▶ _Dataset extract_
=====
(** What a successful [EncryptAEAD] did before its chunks. *)
Lemma EncryptAEAD_Ok fuel suite cek cs (w w' : world P) key :
  EncryptAEAD fuel suite cek cs w = (Ok key, w') ->
  exists id salt mk w1 w2 u, let h := mkHeader suite cs id salt in
    aead_suite suite /\ header_wf h /\ length key = 32%nat /\ (forall k, provided cek = Some k -> key = k) /\
    deriveMessageKey salt key suite id = Ok mk /\ w_src w1 = w_src w /\ w_dst w1 = w_dst w /\
    writeChunks fuel (writeFixedHeader [] suite cs id salt) (context_of h mk) w1 = (Ok u, w2) /\
    w_src w' = w_src w2 /\ w_dst w' = w_dst w2.
Proof.
  unfold EncryptAEAD. case_decide as Hs; [done|]. apply aead_suite_check in Hs. intros E.
  io_inv E as [(? & w0 & E0 & E)|(? & _ & [=])]. unfold lift, validateChunkSize in E0.
  case_decide as Hcs; [done|]. injection E0 as _ <-. cbv zeta in E.
  io_inv E as [(k & w1 & E1 & E)|(? & _ & [=])]. apply establishCEK_Ok in E1 as (g1 & -> & Hk & Hprov).
  io_inv E as [(id & w2 & E2 & E)|(? & _ & [=])]. apply fillRandom_Ok in E2 as (g2 & -> & Hid).
  io_inv E as [(salt & w3 & E3 & E)|(? & _ & [=])]. apply fillRandom_Ok in E3 as (g3 & -> & Hsalt).
  rewrite wrapu_small in E by (unfold MaxChunkSize in Hcs; lia).
  io_inv E as [(mk & w4 & E4 & E)|(? & _ & [=])]. unfold lift in E4. injection E4 as Ek <-.
  apply with_wiped_inv in E as (w5 & E & ->).
  io_inv E as [(u & w6 & E5 & E)|(? & _ & [=])]. injection E as -> <-.
  eexists id, salt, mk, _, w6, u. split; [done|]. split; [apply header_fields_wf; auto using aead_suite_known; lia|].
  split_and!; [done|done|exact Ek| | |exact E5| |]; done.
Qed.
=====
Reproduce, with both ends included, the lines from the one holding "case_decide as Hcs;" to the end of the records above.

  case_decide as Hcs; [done|]. injection E0 as _ <-. cbv zeta in E.
  io_inv E as [(k & w1 & E1 & E)|(? & _ & [=])]. apply establishCEK_Ok in E1 as (g1 & -> & Hk & Hprov).
  io_inv E as [(id & w2 & E2 & E)|(? & _ & [=])]. apply fillRandom_Ok in E2 as (g2 & -> & Hid).
  io_inv E as [(salt & w3 & E3 & E)|(? & _ & [=])]. apply fillRandom_Ok in E3 as (g3 & -> & Hsalt).
  rewrite wrapu_small in E by (unfold MaxChunkSize in Hcs; lia).
  io_inv E as [(mk & w4 & E4 & E)|(? & _ & [=])]. unfold lift in E4. injection E4 as Ek <-.
  apply with_wiped_inv in E as (w5 & E & ->).
  io_inv E as [(u & w6 & E5 & E)|(? & _ & [=])]. injection E as -> <-.
  eexists id, salt, mk, _, w6, u. split; [done|]. split; [apply header_fields_wf; auto using aead_suite_known; lia|].
  split_and!; [done|done|exact Ek| | |exact E5| |]; done.
Qed.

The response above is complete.